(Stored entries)

(** * database-anonymiser-minimiser: the dependency-aware export core

    A shallow embedding of the Go packages [schema], [fktracker],
    [anonymiser] and of [config.parseDate], with the properties the
    specification states about them.

    Conventions of the embedding.
    - A Go [map[string]V] is a [gmap string V]; reading a missing key gives
      the zero value of [V], written [getd zero m k].
    - A Go [for k, v := range m] visits every key once in an order the
      language leaves unspecified.  Every function that ranges over a map
      takes the order of the visit as an explicit argument, and the theorems
      quantify over every order that is a permutation of the keys
      ([range_order]).
    - Go's [int] is 64 bits wide on the supported platforms; counters that
      stay far below that width are modelled in [Z]. *)

From Stdlib Require Import ZArith Floats.PrimFloat Floats.FloatOps Floats.FloatAxioms
  Floats.SpecFloat Ascii String.
From stdpp Require Import gmap strings list fin_maps relations pretty.

Open Scope Z_scope.

#[local] Set Warnings "-clear-no-such-hyp".

(** ** Go prelude *)

(** A Go [(T, error)] result. *)
Inductive result (A : Type) : Type :=
  | Ok (a : A)
  | Err (msg : string).
Arguments Ok {A} a.
Arguments Err {A} msg.

(** [m[k]] on a Go map: the zero value when the key is missing. *)
Definition getd {V : Type} (zero : V) (m : gmap string V) (k : string) : V :=
  default zero (m !! k).

(** The keys of [m] in the order one [range] loop visits them. *)
Definition range_order {V : Type} (m : gmap string V) (order : list string) : Prop :=
  order ≡ₚ (map_to_list m).*1.

#[global] Instance range_order_dec {V : Type} (m : gmap string V) order :
  Decision (range_order m order).
Proof. unfold range_order. apply _. Defined.

(** ** Package database: the driver interface as far as the core uses it *)

Module Database.

Record ForeignKey : Type := mkForeignKey {
  Table : string;
  Column : string;
  ReferencedTable : string;
  ReferencedColumn : string
}.

Record NullString : Type := mkNullString {
  NullString_String : string;
  NullString_Valid : bool
}.

Record ColumnInfo : Type := mkColumnInfo {
  ColumnInfo_Name : string;
  DataType : string;
  IsNullable : bool;
  Default : NullString
}.

(** Of the [Driver] interface the dependency ordering calls one method. *)
Record Driver : Type := mkDriver {
  GetForeignKeys : result (list ForeignKey)
}.

End Database.

(** ** Package schema: dependency ordering *)

Module Schema.
Import Database.

Record TableInfo : Type := mkTableInfo {
  Name : string;
  CreateStmt : string;
  Columns : list ColumnInfo;
  RowCount : Z
}.

Definition zeroTableInfo : TableInfo :=
  {| Name := ""; CreateStmt := ""; Columns := []; RowCount := 0 |}.

(** First loop of [SortTablesByDependency]: the table set and an empty
    dependency list per table. *)
Definition initTables (tables : list TableInfo)
  : gmap string (list string) * gmap string bool :=
  foldl (fun '(dependencies, tableSet) t =>
           (match dependencies !! Name t with
            | None => <[Name t := []]> dependencies
            | Some _ => dependencies
            end,
            <[Name t := true]> tableSet))
        (∅, ∅) tables.

(** Second loop: one dependency per foreign key between two tables of the
    set, self-references skipped. *)
Definition addForeignKeys (tableSet : gmap string bool) (fks : list ForeignKey)
    (dependencies : gmap string (list string)) : gmap string (list string) :=
  foldl (fun dependencies fk =>
           if getd false tableSet (Table fk) && getd false tableSet (ReferencedTable fk)
           then if bool_decide (Table fk ≠ ReferencedTable fk)
                then <[Table fk := getd [] dependencies (Table fk) ++ [ReferencedTable fk]]>
                       dependencies
                else dependencies
           else dependencies)
        dependencies fks.

Definition buildDependencies (tables : list TableInfo) (fks : list ForeignKey)
  : gmap string (list string) :=
  let '(dependencies, tableSet) := initTables tables in
  addForeignKeys tableSet fks dependencies.

(** [inDegree[t.Name] = 0] for every table. *)
Definition initInDegree (tables : list TableInfo) : gmap string Z :=
  foldl (fun inDegree t => <[Name t := 0]> inDegree) ∅ tables.

(** The inner loop over the dependencies of one table. *)
Definition addDependents (table : string) (deps : list string)
    (acc : gmap string (list string) * gmap string Z)
  : gmap string (list string) * gmap string Z :=
  foldl (fun '(dependents, inDegree) dep =>
           (<[dep := getd [] dependents dep ++ [table]]> dependents,
            <[table := getd 0 inDegree table + 1]> inDegree))
        acc deps.

(** The reverse adjacency list and the in-degrees: the [range] over
    [dependencies], visiting its keys in [order]. *)
Definition buildDependents (order : list string)
    (dependencies : gmap string (list string)) (inDegree : gmap string Z)
  : gmap string (list string) * gmap string Z :=
  foldl (fun acc table => addDependents table (getd [] dependencies table) acc)
        (∅, inDegree) order.

(** The tables with no dependencies, in input order. *)
Definition initQueue (tables : list TableInfo) (inDegree : gmap string Z) : list string :=
  foldl (fun queue t =>
           if getd 0 inDegree (Name t) =? 0 then queue ++ [Name t] else queue)
        [] tables.

Definition buildTableMap (tables : list TableInfo) : gmap string TableInfo :=
  foldl (fun tableMap t => <[Name t := t]> tableMap) ∅ tables.

(** Reducing the in-degree of the dependents of the popped table. *)
Fixpoint reduceDependents (ds : list string) (inDegree : gmap string Z)
    (queue : list string) : gmap string Z * list string :=
  match ds with
  | [] => (inDegree, queue)
  | dependent :: ds' =>
      let inDegree' := <[dependent := getd 0 inDegree dependent - 1]> inDegree in
      let queue' := if getd 0 inDegree' dependent =? 0
                    then queue ++ [dependent] else queue in
      reduceDependents ds' inDegree' queue'
  end.

(** The loop [for len(queue) > 0].  [None] when [fuel] iterations did not
    empty the queue. *)
Fixpoint processQueue (fuel : nat) (dependents : gmap string (list string))
    (tableMap : gmap string TableInfo) (queue : list string)
    (inDegree : gmap string Z) (sorted : list TableInfo) : option (list TableInfo) :=
  match queue with
  | [] => Some sorted
  | current :: rest =>
      match fuel with
      | O => None
      | S fuel' =>
          let sorted' := sorted ++ [getd zeroTableInfo tableMap current] in
          let '(inDegree', queue') :=
            reduceDependents (getd [] dependents current) inDegree rest in
          processQueue fuel' dependents tableMap queue' inDegree' sorted'
      end
  end.

(** The cycle branch: tables the loop did not place, appended in input
    order. *)
Definition appendRemaining (tables sorted : list TableInfo) : list TableInfo :=
  if bool_decide (length sorted ≠ length tables) then
    let sortedSet := foldl (fun s t => <[Name t := true]> s) (∅ : gmap string bool) sorted in
    foldl (fun sorted t =>
             if negb (getd false sortedSet (Name t)) then sorted ++ [t] else sorted)
          sorted tables
  else sorted.

(** [topologicalSort].  The error component of the Go function is always
    [nil]; the outer [option] is [None] only if the queue loop needed more
    than [length tables + length order] iterations, which
    [topologicalSort_terminates] excludes. *)
Definition topologicalSort (order : list string) (tables : list TableInfo)
    (dependencies : gmap string (list string)) : option (result (list TableInfo)) :=
  let '(dependents, inDegree) :=
    buildDependents order dependencies (initInDegree tables) in
  let queue := initQueue tables inDegree in
  let tableMap := buildTableMap tables in
  sorted ← processQueue (length tables + length order) dependents tableMap queue inDegree [];
  Some (Ok (appendRemaining tables sorted)).

(** [SortTablesByDependency]: the only error is the driver's. *)
Definition SortTablesByDependency (driver : Driver) (order : list string)
    (tables : list TableInfo) : option (result (list TableInfo)) :=
  match GetForeignKeys driver with
  | Err e => Some (Err ("failed to get foreign keys: " +:+ e))
  | Ok fks => topologicalSort order tables (buildDependencies tables fks)
  end.

End Schema.

(** ** Go dynamic values *)

(** The dynamic values ([any]) that reach the tracker and the anonymiser:
    the cases [normalizeValue] names, and the scalar types a database
    driver produces.  An integer carries its mathematical value, which lies
    in the range of its Go type.  A [float32] carries the binary64 number
    it denotes, so that the widening [float64(v)] is the identity on the
    payload.  A [[]byte] is a list of 8-bit characters. *)
Inductive any : Type :=
  | VNil
  | VInt (z : Z) | VInt8 (z : Z) | VInt16 (z : Z) | VInt32 (z : Z) | VInt64 (z : Z)
  | VUint (z : Z) | VUint8 (z : Z) | VUint16 (z : Z) | VUint32 (z : Z) | VUint64 (z : Z)
  | VFloat32 (f : float) | VFloat64 (f : float)
  | VBool (b : bool)
  | VString (s : string)
  | VBytes (b : list ascii).

(** The conversion [int64(v)]: the low 64 bits, read in two's complement. *)
Definition int64 (z : Z) : Z := (z + 2 ^ 63) mod 2 ^ 64 - 2 ^ 63.

(** [==] on two interface values used as map keys: equal dynamic types and
    equal values, floats compared as IEEE 754 does (a NaN differs from
    itself).  Slices are not comparable; [normalizeValue] never returns
    one. *)
Definition keyEqb (x y : any) : bool :=
  match x, y with
  | VNil, VNil => true
  | VInt a, VInt b | VInt8 a, VInt8 b | VInt16 a, VInt16 b
  | VInt32 a, VInt32 b | VInt64 a, VInt64 b
  | VUint a, VUint b | VUint8 a, VUint8 b | VUint16 a, VUint16 b
  | VUint32 a, VUint32 b | VUint64 a, VUint64 b => Z.eqb a b
  | VFloat32 a, VFloat32 b | VFloat64 a, VFloat64 b => PrimFloat.eqb a b
  | VBool a, VBool b => Bool.eqb a b
  | VString a, VString b => String.eqb a b
  | _, _ => false
  end.

(** A float NaN, of either width. *)
Definition isNaN (v : any) : bool :=
  match v with
  | VFloat32 f | VFloat64 f => negb (PrimFloat.eqb f f)
  | _ => false
  end.

(** ** Package fktracker *)

Module Fktracker.

(** A Go [map[any]struct{}]: the keys, pairwise different under [==].
    Assigning under a key that is present stores the new key in place of
    the old one; the two can differ, as the floats [+0] and [-0] do. *)
Definition setInsert (k : any) (s : list any) : list any :=
  if existsb (keyEqb k) s
  then (fun x => if keyEqb k x then k else x) <$> s
  else s ++ [k].

Definition setMember (k : any) (s : list any) : bool := existsb (keyEqb k) s.

Record Tracker : Type := mkTracker {
  exportedKeys : gmap string (list any)
}.
(** * bevy_mod_config: the config tree engine, its serde backend, its
    change detection, the egui traversal and the root registry. *)

From Stdlib Require Import String Ascii List ZArith Bool Lia.
From Stdlib Require Import Sorting.Permutation Sorting.Sorted FunctionalExtensionality.
Import ListNotations.
Local Open Scope list_scope.
Set Warnings "-register-all".

(* ================================================================== *)
(** ** Scalar types and values *)

(** Scalar types that own a [ScalarData<T>] component.  [TyWrapper d ns] is
    [EnumDiscriminantWrapper<D>] for the discriminant type [D] named [d]
    whose variants are [ns]; [TyDiscrim d ns] is the bare discriminant type
    [D] itself (it is requested by the generated enum [changed], see
    [gen_changed_fn_enum]). *)
Inductive scalar_ty :=
| TyI32
| TyF32
| TyString
| TyWrapper (d : string) (ns : list string)
| TyDiscrim (d : string) (ns : list string).

Definition scalar_ty_eq_dec (a b : scalar_ty) : {a = b} + {a <> b}.
Proof. decide equality; first [apply string_dec | apply list_eq_dec; apply string_dec]. Defined.

Definition scalar_ty_eqb (a b : scalar_ty) : bool :=
  if scalar_ty_eq_dec a b then true else false.

(** The payload of a [ScalarData<T>].  An [f32] is carried by the decimal
    text that [serde_json] (ryu) writes for it, e.g. ["0.0"]; no float
    arithmetic is involved anywhere in the code under study. *)
Inductive value :=
| VI32 (z : Z)
| VF32 (text : string)
| VString (s : string)
| VDiscrim (variant : string).

(* ================================================================== *)
(** ** Schema (the output of [#[derive(Config)]]) *)

(** A field type: a scalar with its metadata default, a struct (fields with
    their hierarchy key) or an enum (discriminant type name and variants
    with their fields). *)
Inductive field_ty :=
| FScalar (t : scalar_ty) (default : value)
| FStruct (fields : list (string * field_ty))
| FEnum (d : string) (variants : list (string * list (string * field_ty))).

(** Names of the variants of an enum, in declaration order. *)
Definition variant_names (vs : list (string * list (string * field_ty))) : list string :=
  map fst vs.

Work to complete:
Count each line above in which the string "buildDependents" appears, then state only the total.

Response to the task:
2